Data excerpts: Begin
(** Words with their rank, in the order of the source. *)
Definition words : list (string * Z) :=
  [("the", 1); ("be", 2); ("to", 3); ("of", 4); ("and", 5); ("a", 6); ("in", 7); ("that", 8); ("have", 9); ("i", 10);
   ("it", 11); ("for", 12); ("not", 13); ("on", 14); ("with", 15); ("he", 16); ("as", 17); ("you", 18); ("do", 19);
   ("at", 20); ("this", 21); ("but", 22); ("his", 23); ("by", 24); ("from", 25); ("they", 26); ("we", 27);
   ("say", 28); ("her", 29); ("she", 30); ("or", 31); ("an", 32); ("will", 33); ("my", 34); ("one", 35); ("all", 36);
   ("would", 37); ("there", 38); ("their", 39); ("what", 40); ("up", 41); ("out", 42); ("if", 43); ("about", 44);
   ("who", 45); ("get", 46); ("which", 47); ("go", 48); ("me", 49); ("when", 50); ("make", 51); ("can", 52);
   ("like", 53); ("time", 54); ("no", 55); ("just", 56); ("him", 57); ("know", 58); ("take", 59); ("people", 60);
   ("into", 61); ("year", 62); ("your", 63); ("good", 64); ("some", 65); ("could", 66); ("them", 67); ("see", 68);
   ("other", 69); ("than", 70); ("then", 71); ("now", 72); ("look", 73); ("only", 74); ("come", 75); ("its", 76);
   ("over", 77); ("think", 78); ("also", 79); ("back", 80); ("after", 81); ("use", 82); ("two", 83); ("how", 84);
   ("our", 85); ("work", 86); ("first", 87); ("well", 88); ("way", 89); ("even", 90); ("new", 91); ("want", 92);
   ("because", 93); ("any", 94); ("these", 95); ("give", 96); ("day", 97); ("most", 98); ("us", 99); ("great", 100);
   ("life", 101); ("man", 102); ("world", 103); ("hand", 104); ("part", 105); ("child", 106); ("eye", 107);
   ("woman", 108); ("place", 109); ("find", 110); ("thing", 111); ("tell", 112); ("night", 113); ("home", 114);
   ("head", 115); ("heart", 116); ("old", 117); ("big", 118); ("long", 119); ("high", 120); ("small", 121);
   ("house", 122); ("water", 123); ("keep", 124); ("body", 125); ("turn", 126); ("face", 127); ("door", 128);
   ("name", 129); ("room", 130); ("end", 131); ("play", 132); ("move", 133); ("light", 134); ("down", 135);
   ("point", 136); ("city", 137); ("run", 138); ("change", 139); ("story", 140); ("father", 141); ("mother", 142);
   ("earth", 143); ("side", 144); ("begin", 145); ("power", 146); ("live", 147); ("land", 148); ("learn", 149);
   ("school", 150); ("air", 151); ("friend", 152); ("family", 153); ("love", 154); ("road", 155); ("word", 156);
   ("book", 157); ("war", 158); ("young", 159); ("line", 160); ("left", 161); ("walk", 162); ("need", 163);
   ("death", 164); ("far", 165); ("king", 166); ("tree", 167); ("food", 168); ("dark", 169); ("fire", 170);
   ("fear", 171); ("hope", 172); ("dream", 173); ("mountain", 174); ("river", 175); ("sun", 176); ("sea", 177);
   ("star", 178); ("sword", 179); ("stone", 180); ("music", 181); ("voice", 182); ("song", 183); ("gold", 184);
   ("wind", 185); ("sleep", 186); ("rain", 187); ("white", 188); ("black", 189); ("red", 190); ("blood", 191);
   ("garden", 192); ("god", 193); ("open", 194); ("fall", 195); ("hour", 196); ("lost", 197); ("true", 198);
   ("force", 199); ("ground", 200); ("shadow", 201); ("silence", 202); ("darkness", 203); ("strength", 204);
   ("path", 205); ("journey", 206); ("spirit", 207); ("soul", 208); ("truth", 209); ("wisdom", 210);
   ("courage", 211); ("magic", 212); ("monster", 213); ("hero", 214); ("guide", 215); ("bridge", 216);
   ("forest", 217); ("tower", 218); ("wall", 219); ("mirror", 220); ("dragon", 221); ("shield", 222); ("armor", 223);
   ("battle", 224); ("kingdom", 225); ("castle", 226); ("village", 227); ("storm", 228); ("flame", 229);
   ("ice", 230); ("iron", 231); ("silver", 232); ("secret", 233); ("treasure", 234); ("key", 235); ("gate", 236);
   ("window", 237); ("child", 238); ("brother", 239); ("sister", 240); ("teacher", 241); ("master", 242);
   ("student", 243); ("warrior", 244); ("stranger", 245); ("friend", 246); ("enemy", 247); ("ghost", 248);
   ("angel", 249); ("devil", 250); ("beast", 251); ("wolf", 252); ("bird", 253); ("snake", 254); ("fish", 255);
   ("horse", 256); ("cat", 257); ("dog", 258); ("bear", 259); ("lion", 260); ("ocean", 261); ("lake", 262);
   ("island", 263); ("desert", 264); ("sky", 265); ("moon", 266); ("cloud", 267); ("thunder", 268); ("cave", 269);
   ("dust", 270); ("ash", 271); ("bone", 272); ("steel", 273); ("glass", 274); ("wood", 275); ("silk", 276);
   ("music", 277); ("dance", 278); ("sing", 279); ("cry", 280); ("laugh", 281); ("smile", 282); ("anger", 283);
   ("sorrow", 284); ("joy", 285); ("peace", 286); ("pain", 287); ("wound", 288); ("heal", 289); ("break", 290);
   ("build", 291); ("create", 292); ("destroy", 293); ("remember", 294); ("forget", 295); ("promise", 296);
   ("betray", 297); ("trust", 298); ("faith", 299); ("doubt", 300); ("compass", 301); ("lantern", 302);
   ("candle", 303); ("rope", 304); ("map", 305); ("knife", 306); ("crown", 307); ("ring", 308); ("chain", 309);
   ("bell", 310); ("clock", 311); ("wheel", 312); ("basket", 313); ("bread", 314); ("wine", 315); ("honey", 316);
   ("salt", 317); ("copper", 318); ("bronze", 319); ("marble", 320); ("crystal", 321); ("emerald", 322);
   ("ruby", 323); ("pearl", 324); ("diamond", 325); ("sapphire", 326); ("anchor", 327); ("lighthouse", 328);
   ("harbor", 329); ("tide", 330); ("wave", 331); ("shore", 332); ("cliff", 333); ("valley", 334); ("meadow", 335);
   ("orchard", 336); ("harvest", 337); ("winter", 338); ("spring", 339); ("summer", 340); ("autumn", 341);
   ("frost", 342); ("snow", 343); ("fog", 344); ("ember", 345); ("spark", 346); ("blaze", 347); ("torch", 348);
   ("furnace", 349); ("forge", 350); ("hammer", 351); ("anvil", 352); ("needle", 353); ("thread", 354);
   ("loom", 355); ("cloth", 356); ("ink", 357); ("pen", 358); ("scroll", 359); ("letter", 360); ("library", 361);
   ("cathedral", 362); ("temple", 363); ("altar", 364); ("throne", 365); ("scepter", 366); ("banner", 367);
   ("flag", 368); ("drum", 369); ("flute", 370); ("harp", 371); ("violin", 372); ("piano", 373); ("guitar", 374);
   ("trumpet", 375); ("whistle", 376); ("echo", 377); ("riddle", 378); ("puzzle", 379); ("maze", 380);
   ("labyrinth", 381); ("spiral", 382); ("circle", 383); ("square", 384); ("triangle", 385); ("arrow", 386);
   ("spear", 387); ("bow", 388); ("dagger", 389); ("axe", 390); ("helm", 391); ("cloak", 392); ("boots", 393);
   ("gloves", 394); ("mask", 395); ("veil", 396); ("raven", 397); ("owl", 398); ("hawk", 399); ("eagle", 400);
   ("falcon", 401); ("dove", 402); ("sparrow", 403); ("swan", 404); ("fox", 405); ("deer", 406); ("rabbit", 407);
   ("spider", 408); ("butterfly", 409); ("moth", 410); ("beetle", 411); ("bee", 412); ("rose", 413); ("lily", 414);
   ("oak", 415); ("willow", 416); ("ivy", 417); ("thorn", 418); ("root", 419); ("seed", 420); ("bloom", 421);
   ("wither", 422); ("moss", 423); ("fern", 424); ("mushroom", 425); ("poison", 426); ("remedy", 427);
   ("potion", 428); ("elixir", 429); ("alchemy", 430); ("science", 431); ("philosophy", 432); ("astronomy", 433);
   ("wanderer", 434); ("pilgrim", 435); ("traveler", 436); ("exile", 437); ("refugee", 438); ("orphan", 439);
   ("thief", 440); ("merchant", 441); ("sailor", 442); ("farmer", 443); ("baker", 444); ("smith", 445);
   ("weaver", 446); ("potter", 447); ("painter", 448); ("sculptor", 449); ("poet", 450); ("singer", 451);
   ("dancer", 452); ("healer", 453); ("scholar", 454); ("priest", 455); ("monk", 456); ("knight", 457);
   ("soldier", 458); ("hunter", 459); ("shepherd", 460); ("guard", 461); ("scout", 462); ("spy", 463);
   ("judge", 464); ("prophet", 465); ("witch", 466); ("wizard", 467); ("sorcerer", 468); ("enchantment", 469);
   ("spell", 470); ("curse", 471); ("blessing", 472); ("miracle", 473); ("destiny", 474); ("fate", 475);
   ("fortune", 476); ("sacrifice", 477); ("redemption", 478); ("forgiveness", 479); ("revenge", 480); ("honor", 481);
   ("glory", 482); ("shame", 483); ("pride", 484); ("humility", 485); ("patience", 486); ("persistence", 487);
   ("resilience", 488); ("innocence", 489); ("guilt", 490); ("mercy", 491); ("justice", 492); ("freedom", 493);
   ("prison", 494); ("escape", 495); ("return", 496); ("beginning", 497); ("ending", 498); ("threshold", 499);
   ("crossing", 500)].

(** A word that is listed twice has its second rank. *)
Definition WORD_FREQUENCIES : gmap string Z := foldl (λ m x, <[x.1 := x.2]> m) ∅ words.

Definition word_rank (word : string) : option Z := WORD_FREQUENCIES !! word.

(** [f64::max] and [f64::clamp]. *)
Definition f64_max (x y : f64) : f64 := if is_nan x then y else if is_nan y then x else if SFltb x y then y else x.

Definition f64_clamp (lo hi x : f64) : f64 :=
  let x := if SFltb x lo then lo else x in if SFltb hi x then hi else x.

Definition base_entropy `{Log2F64} (word : string) : f64 :=
  match word_rank word with
  | Some rank => f64_clamp MIN_WORD_ENTROPY MAX_WORD_ENTROPY (f64_add (log2 (f64_of_Z rank)) f64_one)
  | None => UNKNOWN_WORD_ENTROPY
  end.

(** The words expected at a position, and their penalty. *)
Definition expected_words (position : nat) : list string * f64 :=
  match position with
  | 0 => (["darkness"; "shadow"; "home"; "village"; "city"; "town"; "house"; "farm"; "world"], f64_of_Z 2)
  | 1 => (["child"; "boy"; "girl"; "dreamer"; "nobody"; "stranger"; "orphan"; "student"], f64_of_Z 2)
  | 2 => (["stranger"; "message"; "letter"; "dream"; "voice"; "fate"; "destiny"; "death"], f64_ratio 3 2)
  | 3 => (["hope"; "change"; "truth"; "light"; "knowledge"; "power"; "freedom"; "purpose"], f64_ratio 3 2)
  | 4 | 5 => (["fear"; "doubt"; "weakness"; "pride"; "shame"; "guilt"; "pain"; "loss"; "anger"], f64_of_Z 2)
  | 6 => (["door"; "gate"; "bridge"; "path"; "road"; "threshold"; "window"; "portal"], f64_of_Z 2)
  | 7 => (["darkness"; "unknown"; "wilderness"; "forest"; "desert"; "city"; "light"; "world"], f64_ratio 3 2)
  | 8 => (["teacher"; "master"; "wizard"; "stranger"; "elder"; "sage"; "guide"; "woman"; "man"], f64_of_Z 2)
  | 9 => (["truth"; "path"; "way"; "light"; "strength"; "power"; "wisdom"; "secret"], f64_ratio 3 2)
  | 10 | 11 | 12 => (["sword"; "shield"; "weapon"; "tool"; "fire"; "strength"; "friend"; "ally"; "trust"; "courage"], f64_one)
  | 13 => (["sword"; "shield"; "heart"; "hope"; "faith"; "trust"; "courage"; "spirit"; "will"], f64_ratio 3 2)
  | 14 => (["darkness"; "death"; "evil"; "fear"; "silence"; "nothing"; "stone"; "truth"], f64_ratio 3 2)
  | 15 => (["sword"; "key"; "light"; "crystal"; "treasure"; "crown"; "gem"; "stone"; "gift"], f64_ratio 3 2)
  | 16 => (["hope"; "truth"; "freedom"; "light"; "power"; "peace"; "love"; "life"; "joy"], f64_ratio 3 2)
  | 17 | 18 => (["light"; "truth"; "treasure"; "knowledge"; "path"; "road"; "darkness"; "fire"], f64_one)
  | 19 => (["child"; "boy"; "girl"; "fool"; "coward"; "nobody"; "stranger"; "shadow"], f64_ratio 3 2)
  | 20 => (["hero"; "warrior"; "king"; "queen"; "master"; "healer"; "leader"; "sage"], f64_ratio 3 2)
  | 21 | 22 => (["light"; "truth"; "wisdom"; "hope"; "love"; "peace"; "story"; "memory"; "knowledge"], f64_one)
  | _ => ([], f64_zero)
  end%nat.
Data excerpts: End
*Task brief*. Search the data above for the string "wisdom". Report every line where it is found.

*Response to the exercise*.
   ("path", 205); ("journey", 206); ("spirit", 207); ("soul", 208); ("truth", 209); ("wisdom", 210);
  | 9 => (["truth"; "path"; "way"; "light"; "strength"; "power"; "wisdom"; "secret"], f64_ratio 3 2)
  | 21 | 22 => (["light"; "truth"; "wisdom"; "hope"; "love"; "peace"; "story"; "memory"; "knowledge"], f64_one)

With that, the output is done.